Brief → Using the data beneath this instruction, retype only the lines from the one that contains "- apply index_get_None in Eget." down to the one that contains "eapply Permutation_in; [exact", both included, exactly as they appear.

Data excerpts →
(** C10.  An input the guard accepts whose sanitized form is not valid
    UTF-8: 499 letters followed by a two-byte character (U+00E9).  The cut
    at byte 500 keeps the first byte of the character only. *)
Theorem C10_truncation_breaks_encoding :
  exists input out,
    ValidateInput input = None
    /\ utf8.ValidString input = true
    /\ len input <= MaxInputLength
    /\ strings.ContainsAny input NUL = false
    /\ SanitizeInput input = Some out
    /\ len out = MaxAddressLength
    /\ utf8.ValidString out = false.
Proof.
  exists (strings.Repeat "A" 499 ++ String "195"%char (String "169"%char "")).
  exists (strings.Repeat "A" 499 ++ String "195"%char "").
  conj_eval. vm_compute. discriminate.
Qed.

(** ** Words *)

Lemma index_last {A} (front : list A) (w : A) :
  index (front ++ [w]) (llen (front ++ [w]) - 1) = Some w.
Proof.
  unfold index, llen. rewrite length_app. cbn [List.length].
  replace (0 <=? _) with true by (symmetry; apply Z.leb_le; lia).
  replace (_ <? _) with true by (symmetry; apply Z.ltb_lt; lia).
  cbn [andb].
  replace (Z.to_nat _) with (List.length front) by lia.
  rewrite nth_error_app2 by lia. now rewrite Nat.sub_diag.
Qed.

Lemma slice_front {A} (front : list A) (w : A) :
  slice (front ++ [w]) 0 (llen (front ++ [w]) - 1) = Some front.
Proof.
  unfold slice, llen. rewrite length_app. cbn [List.length].
  replace (0 <=? 0) with true by reflexivity.
  replace (0 <=? _) with true by (symmetry; apply Z.leb_le; lia).
  replace (_ <=? _) with true by (symmetry; apply Z.leb_le; lia).
  cbn [andb]. unfold ret. f_equal. cbn [Z.to_nat skipn].
  replace (Z.to_nat _) with (List.length front) by lia.
  rewrite firstn_app, Nat.sub_diag, firstn_all. cbn [firstn]. apply app_nil_r.
Qed.

Lemma DecodeRuneInString_width (c : ascii) (t : string) :
  (1 <= snd (utf8.DecodeRuneInString (String c t)))%nat.
Proof.
  unfold utf8.DecodeRuneInString.
  repeat match goal with
         | |- context [if ?b then _ else _] => destruct b
         | |- context [let '(_, _) := ?p in _] => destruct p
         | |- context [match ?s with EmptyString => _ | String _ _ => _ end] => destruct s
         end; cbn [snd]; lia.
Qed.

Lemma runes_nonempty (fuel : nat) (s : string) :
  Forall (fun x : Z * string => snd x <> "") (utf8.runes_fuel fuel s).
Proof.
  revert s. induction fuel as [|fuel IH]; intros s; cbn [utf8.runes_fuel].
  - constructor.
  - destruct s as [|c t]; [constructor|].
    pose proof (DecodeRuneInString_width c t) as Hw.
    destruct (utf8.DecodeRuneInString (String c t)) as [r w]. cbn [snd] in Hw.
    constructor; [|apply IH].
    destruct w; [lia|]. cbn. discriminate.
Qed.

Lemma append_nonempty (a b : string) : b <> "" -> (a ++ b)%string <> "".
Proof.
  intros Hb H. destruct a; cbn in H; [contradiction|discriminate].
Qed.

Lemma fields_loop_nonempty (rs : list (Z * string)) :
  Forall (fun x : Z * string => snd x <> "") rs ->
  forall cur, (forall w, cur = Some w -> w <> "") ->
              Forall (fun w => w <> "") (strings.fields_loop rs cur).
Proof.
  induction 1 as [|[r b] rs Hb Hrs IH]; intros cur Hcur; cbn [strings.fields_loop].
  - destruct cur; constructor; auto.
  - cbn [snd] in Hb. destruct (unicode.IsSpace r).
    + destruct cur.
      * constructor; [now apply Hcur|]. apply IH. discriminate.
      * apply IH. discriminate.
    + apply IH. intros w Hw. inversion Hw; subst.
      destruct cur; [now apply append_nonempty|assumption].
Qed.

(** The words [strings.Fields] returns are not empty. *)
Lemma Fields_nonempty (s : string) :
  Forall (fun w => w <> "") (strings.Fields s).
Proof.
  unfold strings.Fields. apply fields_loop_nonempty.
  - apply runes_nonempty.
  - discriminate.
Qed.

Lemma Join_nonempty (ws : list string) (sep : string) :
  ws <> [] -> Forall (fun w => w <> "") ws -> strings.Join ws sep <> "".
Proof.
  intros Hne Hall. destruct ws as [|w ws]; [contradiction|].
  inversion Hall as [|? ? Hw _]; subst.
  unfold strings.Join. cbn [String.concat].
  destruct ws; [assumption|].
  destruct w; [contradiction|]. cbn. discriminate.
Qed.

Lemma set_Street_same (r : ParsedAddress.t) :
  ParsedAddress.set_Street (ParsedAddress.Street r) r = r.
Proof. now destruct r. Qed.
(** The artifact of a successful run of the [try] block, line by line. *)
Lemma build_shape clock device_name platform_name parent_dir lines fs a :
  Convert.build clock device_name platform_name parent_dir lines fs = Ok a ->
  exists first_entry last_entry first_timestamp last_timestamp user_type model
         project_path project_name tools body,
    Convert.loads (hd "" lines) = Ok first_entry
    /\ Convert.loads (List.last lines "") = Ok last_entry
    /\ Val.get first_entry "timestamp" (VStr "") = Ok first_timestamp
    /\ Val.get last_entry "timestamp" (VStr "") = Ok last_timestamp
    /\ Convert.extract_tools_used lines = Ok tools
    /\ Convert.render_lines clock 0 lines = Ok body
    /\ let first := Convert.format_timestamp (clock 0%nat) first_timestamp in
       let last := Convert.format_timestamp (clock 1%nat) last_timestamp in
       let duration := Convert.duration_minutes_between first.2 last.2 in
       let has_errors := existsb Convert.has_error_word lines in
       let title :=
         Convert.find_title lines
           ("Session " +:+ Py.take 8 (Convert.session_id a)) in
       let count := Py.of_Z (Z.of_nat (length lines)) in
       Convert.md_content a
       = Convert.front_matter device_name platform_name user_type
           (Convert.first_seen a) (Val.str last_timestamp) first.1.2
           (Convert.session_id a) project_path project_name title count
           (Convert.json_dumps (VList tools))
           (Convert.json_dumps
              (VList (map VStr
                        (Convert.generate_tags
                           (String.concat "" (map Convert.line_content lines))
                           project_path))))
           (Py.of_Z duration) model
           (if has_errors then "completed_with_errors"
            else if (duration <? 5)%Z then "active" else "completed")
           (Convert.bool_lower has_errors)
         ++ Convert.title_block device_name platform_name first.1.2 first.1.1
              last.1.2 last.1.1 (Convert.session_id a) project_path title
              count (Py.of_Z duration)
         ++ body.
Proof.
  intros Hb. unfold Convert.build in Hb.
  bind_inv Hb as first_entry Hfirst. bind_inv Hb as last_entry Hlast.
  bind_inv Hb as session Hsession. bind_inv Hb as out Hout.
  destruct (get_session_file_path_str _ _ _ Hout) as [sid ->].
  cbn zeta in Hb.
  bind_inv Hb as cwd Hcwd. bind_inv Hb as first_timestamp Hts1.
  bind_inv Hb as last_timestamp Hts2. bind_inv Hb as project_name Hname.
  bind_inv Hb as tools Htools. bind_inv Hb as user_type Huser.
  bind_inv Hb as model Hmodel. bind_inv Hb as body Hbody.
  apply Ok_inj in Hb. subst a.
  cbn [Convert.session_id Convert.output_file Convert.first_seen
       Convert.md_content Val.str].
  exists first_entry, last_entry, first_timestamp, last_timestamp.
  eexists _, _, _, _, tools, body.
  do 6 (split; [assumption|]). cbn zeta.
  destruct (existsb Convert.has_error_word lines); reflexivity.
Qed.
(** X1: a record that [saveSongToDB] accepted is found under its uri,
    with its [listenDate]. *)
Theorem saveSongToDB_then_index_get (rows : list Song) (song : Song)
        (db' : IDBDatabase) :
  store_ok rows ->
  saveSongToDB (open_db rows) song = (Resolved tt, db') ->
  exists row, index_get (uri song) (history db') = Some row
              /\ uri row = uri song
              /\ listenDate row = listenDate song.
Proof.
  intros Hok Hsave.
  destruct (index_get (uri song) rows) as [found|] eqn:Eget.
  - assert (Hin : In (uri song) (map uri rows)).
    { apply index_get_Some in Eget as [H1 H2]. rewrite <- H2. now apply in_map. }
    rewrite (saveSongToDB_found rows song Hok Hin) in Hsave.
    injection Hsave as <-. simpl.
    destruct (index_get_touch (uri song) (listenDate song) rows Hin)
      as [row [_ [Hu Hfind]]].
    exists (set_listenDate row (listenDate song)). auto.
  - apply index_get_None in Eget.
    destruct (key_exists (uid song) rows) eqn:Ek.
    + exfalso. revert Hsave. unfold saveSongToDB. simpl.
      apply index_get_None in Eget. rewrite Eget. unfold add. rewrite Ek.
      discriminate.
    + assert (Huid : ~ In (uid song) (map uid rows)).
      { intros H. apply key_exists_In in H. congruence. }
      destruct (saveSongToDB_new rows song Hok Eget Huid) as [Hrun [Hperm Hok']].
      rewrite Hrun in Hsave. injection Hsave as <-. simpl.
      assert (Hsong : In song (store_record song rows)).
      { eapply Permutation_in; [exact Hperm|]. now left. }
      destruct (index_get (uri song) (store_record song rows)) as [row|] eqn:E.
      * exists row. apply index_get_Some in E as [Hrow Hu].
        assert (row = song).
        { eapply NoDup_map_inj; [apply Hok'| | |]; assumption. }
        subst row. auto.
      * apply index_get_None in E. exfalso. apply E. now apply in_map.
Qed.

Lemma saveSongToDB_then_index_get_witness :
  store_ok [Sample.rhapsody; Sample.love]
  /\ exists row,
       index_get (uri Sample.rhapsody_again)
                 [set_listenDate Sample.rhapsody 2000; Sample.love] = Some row
       /\ uri row = uri Sample.rhapsody_again
       /\ listenDate row = listenDate Sample.rhapsody_again.
Proof.
  split; [exact sample_store_ok|].
  exact (saveSongToDB_then_index_get [Sample.rhapsody; Sample.love]
           Sample.rhapsody_again
           (open_db [set_listenDate Sample.rhapsody 2000; Sample.love])
           sample_store_ok eq_refl).
Defined.

Lemma saveSongToDB_clash (rows : list Song) (song : Song) :
  ~ In (uri song) (map uri rows) -> In (uid song) (map uid rows) ->
  saveSongToDB (open_db rows) song = (Rejected ConstraintError, open_db rows).
Proof.
  intros Huri Huid. unfold saveSongToDB. simpl.
  apply index_get_None in Huri. rewrite Huri. unfold add.
  apply key_exists_In in Huid. now rewrite Huid.
Qed.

Reply to the task →
  - apply index_get_None in Eget.
    destruct (key_exists (uid song) rows) eqn:Ek.
    + exfalso. revert Hsave. unfold saveSongToDB. simpl.
      apply index_get_None in Eget. rewrite Eget. unfold add. rewrite Ek.
      discriminate.
    + assert (Huid : ~ In (uid song) (map uid rows)).
      { intros H. apply key_exists_In in H. congruence. }
      destruct (saveSongToDB_new rows song Hok Eget Huid) as [Hrun [Hperm Hok']].
      rewrite Hrun in Hsave. injection Hsave as <-. simpl.
      assert (Hsong : In song (store_record song rows)).
      { eapply Permutation_in; [exact Hperm|]. now left. }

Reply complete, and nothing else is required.